AIM OF THE TASK: Every line of the records that holds the word "resultAccepted" should be copied out.

RECORDS TO PROCESS:
*-*-*
Definition updateMpp (ctx : invoiceUpdateCtx) (mpp : MPP) (inv : Invoice)
    : res (option InvoiceUpdateDesc * HtlcResolution) :=
  let requiresAMP := RequiresFeature (features_of inv) AMPRequired in
  let hasAMP := bool_decide (is_Some (ctx_amp ctx)) in
  if negb (Bool.eqb requiresAMP hasAMP) then no_update (failRes ctx ResultHtlcInvoiceTypeMismatch)
  else if negb (inv_State inv =? ContractOpen) then no_update (failRes ctx ResultInvoiceNotOpen)
  else if negb (bool_decide (paymentAddr mpp = PaymentAddr (Terms inv)))
  then no_update (failRes ctx ResultAddressMismatch)
  else if totalMAtoms mpp =? 0 then no_update (failRes ctx ResultHtlcSetTotalTooLow)
  else if totalMAtoms mpp <? term_Value (Terms inv) then no_update (failRes ctx ResultHtlcSetTotalTooLow)
  else
    let id := ctx_setID ctx in
    let htlcSet := HTLCSet inv id HtlcStateAccepted in
    match set_total (totalMAtoms mpp) (range htlcSet).*2 0 with
    | None => no_update (failRes ctx ResultHtlcSetTotalMismatch)
    | Some newSetTotal =>
        let newSetTotal := u64 (newSetTotal + ctx_amtPaid ctx) in
        if totalMAtoms mpp <? newSetTotal then no_update (failRes ctx ResultHtlcSetOverpayment)
        else if too_soon ctx (ctx_finalCltvRejectDelta ctx) then no_update (failRes ctx ResultExpiryTooSoon)
        else if too_soon ctx (FinalCltvDelta (Terms inv)) then no_update (failRes ctx ResultExpiryTooSoon)
        else
          let update := add_desc ctx (accept_desc ctx (Some mpp)) in
          if negb (newSetTotal =? totalMAtoms mpp)
          then Ok (Some (update None), acceptRes ctx resultPartialAccepted)
          else if HodlInvoice inv then
            Ok (Some (update (Some {| NewState := ContractAccepted; upd_Preimage := None;
                                      HTLCPreimages := ∅; upd_SetID := id |})),
                acceptRes ctx resultAccepted)
          else
            match ctx_amp ctx with
            | Some a =>
                r ← reconstructAMPPreimages ctx a htlcSet;
                match r with
                | inr fail =>
                    Ok (Some (update (Some {| NewState := ContractCanceled; upd_Preimage := None;
                                              HTLCPreimages := ∅; upd_SetID := id |})), fail)
                | inl htlcPreimages =>
                    Ok (Some (update (Some {| NewState := ContractSettled;
                                              upd_Preimage := PaymentPreimage (Terms inv);
                                              HTLCPreimages := htlcPreimages; upd_SetID := id |})),
                        settleRes ctx (default unknownPreimage (htlcPreimages !! ctx_circuitKey ctx))
                          ResultSettled)
                end
            | None =>
                htlcPreimage ← deref (PaymentPreimage (Terms inv));
                Ok (Some (update (Some {| NewState := ContractSettled;
                                          upd_Preimage := PaymentPreimage (Terms inv);
                                          HTLCPreimages := ∅; upd_SetID := id |})),
                    settleRes ctx htlcPreimage ResultSettled)
            end
    end.

Definition has_keysend (ctx : invoiceUpdateCtx) : bool :=
  bool_decide (is_Some (m ← ctx_customRecords ctx; m !! KeySendType)).

Definition updateLegacy (ctx : invoiceUpdateCtx) (inv : Invoice)
    : res (option InvoiceUpdateDesc * HtlcResolution) :=
  if inv_State inv =? ContractCanceled then no_update (failRes ctx ResultInvoiceAlreadyCanceled)
  else if ctx_amtPaid ctx <? term_Value (Terms inv) then no_update (failRes ctx ResultAmountTooLow)
  else if negb (has_keysend ctx) && RequiresFeature (features_of inv) PaymentAddrRequired
  then no_update (failRes ctx ResultAddressMismatch)
  else if existsb (fun kh => 0 <? MppTotalAmt kh.2) (range (HTLCSet inv None HtlcStateAccepted))
  then no_update (failRes ctx ResultMppInProgress)
  else if too_soon ctx (ctx_finalCltvRejectDelta ctx) then no_update (failRes ctx ResultExpiryTooSoon)
  else if too_soon ctx (FinalCltvDelta (Terms inv)) then no_update (failRes ctx ResultExpiryTooSoon)
  else
    let update := add_desc ctx (accept_desc ctx None) in
    if inv_State inv =? ContractAccepted
    then Ok (Some (update None), acceptRes ctx resultDuplicateToAccepted)
    else if inv_State inv =? ContractSettled then
      p ← deref (PaymentPreimage (Terms inv));
      Ok (Some (update None), settleRes ctx p ResultDuplicateToSettled)
    else if HodlInvoice inv then
      Ok (Some (update (Some {| NewState := ContractAccepted; upd_Preimage := None;
                                HTLCPreimages := ∅; upd_SetID := None |})),
          acceptRes ctx resultAccepted)
    else
      p ← deref (PaymentPreimage (Terms inv));
      Ok (Some (update (Some {| NewState := ContractSettled;
                                upd_Preimage := PaymentPreimage (Terms inv);
                                HTLCPreimages := ∅; upd_SetID := None |})),
          settleRes ctx p ResultSettled).

Definition updateInvoice (ctx : invoiceUpdateCtx) (inv : Invoice)
    : res (option InvoiceUpdateDesc * HtlcResolution) :=
  match Htlcs inv !! ctx_circuitKey ctx with
  | Some htlc =>
      if htlc_State htlc =? HtlcStateCanceled then no_update (failRes ctx ResultReplayToCanceled)
      else if htlc_State htlc =? HtlcStateAccepted then no_update (acceptRes ctx resultReplayToAccepted)
      else if htlc_State htlc =? HtlcStateSettled then
        p ← deref (PaymentPreimage (Terms inv));
        no_update (settleRes ctx p ResultReplayToSettled)
      else Err errHtlcState
  | None =>
      match ctx_mpp ctx with
      | None => updateLegacy ctx inv
      | Some mpp => updateMpp ctx mpp inv
      end
  end.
*-*-*
EXERCISE OUTPUT:
                acceptRes ctx resultAccepted)
          acceptRes ctx resultAccepted)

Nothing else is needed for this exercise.